19 November 2003

The RETEP Principle

Me

A few decades ago, Lawrence Peter coined the "Peter Principle". The core idea is that employees who do their jobs well will tend to get promoted to jobs that they aren't good at, and will stay there for the rest of their professional careers, both miserable and ineffective. "People tend to be promoted up to their level of incompetence," is its standard formulation.

This hasn't happened to me. In part it's because I've avoided it. I know I'd be a lousy manager, so I've taken care not to put myself in a position where someone might ask me to take that on. For example, in one situation when my boss had decided to quit (which meant that I might be considered to take over some or even all of his supervisory duties), I talked him out of it. I didn't want the promotion.

Instead, my career path in the past decade has gone in the opposite direction. I took a job that was "beneath me" for several years, because it enabled me to go back to school. Now I've taken a job that's possibly another half-step down from that, because it's better than being unemployed. My family confidently tell me that I'll get back up to where I "belong" as soon as my new employer sees my skills and has an opening for me.

I'm not so sure. It's possible for a person to be demoted down to their level of incompetence. After all, there's nothing that says that someone in a "higher" position is necessarily qualified to do all of the jobs beneath him. Good heavens, my last boss couldn't have done my job even if the fate of the world was riding on it.

The job I'm starting soon is (more or less) one that I've done before: computer tech support. But that was many years ago and a lot has changed in the meantime. The technology is different, meaning that my encyclopedic, intimate knowledge of WordPerfect 5, Netware 4, ISA motherboards, and Pentium-class processors is now worthless. The users are different, meaning that I'll encounter people who've been using computers since they were 7 years old with more advanced problems (and expectations), not just newcomers who'll be impressed that I know how to change the system's default printer or how to reconfigure their BIOS to skip the floppy drive when booting. And I'm different, meaning that I'm no longer the energetic and patient soul who once could spend half an hour helping make repeated attempts to set his password... without telling him he's a fucking idiot for not being able to pick out an 8-character combination of letters and numbers and remember it long enough to type it twice in a row.

I'm also self-aware enough to recognise that I don't learn as easily as I did 20 years ago, so getting up to speed on the latest technology (something I rarely got to see in my previous job) might not be as easy at it was the first time. For that matter, the technology itself has become fundamentally more complex. it used to be possible to recite every CPU/speed combination curently on the PC market (e.g. 486's ran from 25MHz through 100MHz, including the DX4's), but there's such a variety of Athlons, Celerons, Durons, Pentiums, Xeons, Itaniums, and Opterons (to say nothing of the rival PPC/Gx architecture) that I can scarcely keep track of the trademarks, let alone the benchmarks.
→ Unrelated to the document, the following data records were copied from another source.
(** * DeepGalaxy: the spaced-repetition scheduler of [app.js]

    A shallow embedding of the scheduling core of the flashcard application
    ([Logic.calculateSM2], [Logic.getUserStats], [Logic.calculateCardStats],
    [Logic.getDueCards] and [App.submitReview]) together with the properties
    of its specification, followed by the code around it: the card store,
    the study session ([App.startSession], [App.renderCurrentStudyCard],
    [App.deleteCardFromStudy]), the deletion of cards and decks, and the
    numbers computed for the dashboard and the deck list.

    JavaScript numbers are IEEE-754 binary64 values; they are modelled by the
    kernel's primitive [float], whose operations are specified by
    [FloatAxioms] in terms of [SpecFloat].  Decimal literals are therefore
    written exactly as in the source and denote the same doubles.

    The source file holds two versions of the application, one after the
    other, with the same scheduler; the embedding follows the first one.

    Modelling choices:
    - a [Date] is its time value in milliseconds, and a stored ISO string is
      the time value it parses to;
    - [getDate] and [setDate] work on the calendar of the local zone, where
      a day is not always [864e5] ms: they are parameters, and a statement
      about 24 hours names the condition on them;
    - the clock is read once per call: every [new Date()] of a call is [now];
    - the object stores are lists; a failing request is [None]; a record put
      under a new key goes to the end of the list, where the store keeps the
      order of the keys: no statement depends on that position;
    - [Math.exp], [Math.log2] and [Math.log10] are parameters;
    - an exception ([toISOString] on an invalid date, no current card) is
      [None]. *)

From Stdlib Require Import ZArith List Bool Lia Sorting.Sorted Permutation.
From Stdlib Require Import Floats.
From Stdlib Require Uint63.
From Stdlib Require String.
Import ListNotations.

Open Scope float_scope.
Set Warnings "-inexact-float".

(* ================================================================== *)
(** ** JavaScript numbers and the parts of the standard library used *)
(* ================================================================== *)

Module JS.

(** A JavaScript number. *)
Definition num := float.

(** [x > y] and [x >= y] are [y < x] and [y <= x]. *)
Definition gtb (x y : num) : bool := y <? x.
Definition geb (x y : num) : bool := y <=? x.

(** [x === y] on numbers ([NaN] differs from itself, [0 === -0]). *)
Definition strict_eq (x y : num) : bool := x =? y.

(** Truthiness of a number: everything but [0], [-0] and [NaN]. *)
Definition truthy (x : num) : bool := negb (is_zero x || is_nan x).

(** [ToNumber] on a property that may be absent: [undefined] is [NaN]. *)
Definition to_number (o : option num) : num :=
  match o with
  | Some v => v
  | None => nan
  end.

(** [a || b] where [a] is a number or [undefined]. *)
Definition or_else (a : option num) (b : num) : num :=
  match a with
  | Some v => if truthy v then v else b
  | None => b
  end.

(** [Math.max(x, y)]: [NaN] if either is, and [+0] above [-0]. *)
Definition Math_max (x y : num) : num :=
  if is_nan x || is_nan y then nan
  else if x <? y then y
  else if y <? x then x
  else if get_sign x then y else x.

(** [Math.min(x, y)]: [NaN] if either is, and [-0] below [+0]. *)
Definition Math_min (x y : num) : num :=
  if is_nan x || is_nan y then nan
  else if x <? y then x
  else if y <? x then y
  else if get_sign x then x else y.

(** [Math.round] on the specification side: the integer [floor(x + 1/2)]
    computed exactly; a result of zero keeps the sign of [x]. *)
Definition SFround (x : spec_float) : spec_float :=
  match x with
  | S754_finite s m e =>
      if (0 <=? e)%Z then x
      else
        let k := Z.shiftr (2 * cond_Zopp s (Zpos m) + 2 ^ (- e)) (- e + 1) in
        if (k =? 0)%Z then S754_zero s
        else binary_normalize prec emax k 0 false
  | _ => x
  end.

(** A value that is neither NaN nor infinite. *)
Definition SFfinite (x : spec_float) : bool :=
  match x with
  | S754_zero _ | S754_finite _ _ _ => true
  | _ => false
  end.

(** A value of sign [s] that is neither zero nor NaN. *)
Definition SFsigned (s : bool) (x : spec_float) : bool :=
  match x with
  | S754_finite s' _ _ | S754_infinity s' => Bool.eqb s s'
  | _ => false
  end.

Definition Math_round (x : num) : num := SF2Prim (SFround (Prim2SF x)).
But in the meantime, I have developed a breadth and depth of experience - some might call it wisdom - that might enable me to function better at a higher level of job responsibility. I'm still no good supervising people or projects, but I know about the dangers of proprietary lock-in, I understand the importance of security procedures and contingency planning, and I have the maturity to give limited weight to "it would be cool" as a reason for doing something. Not that I'd have much use for that when answering help-desk calls and running off to unjam laser printers.

So it's not that difficult to conceive of me, victim of the Peter Principle in reverse, languishing - unproductive and unhappy - in a low-level position, instead of rising back to the level my competence.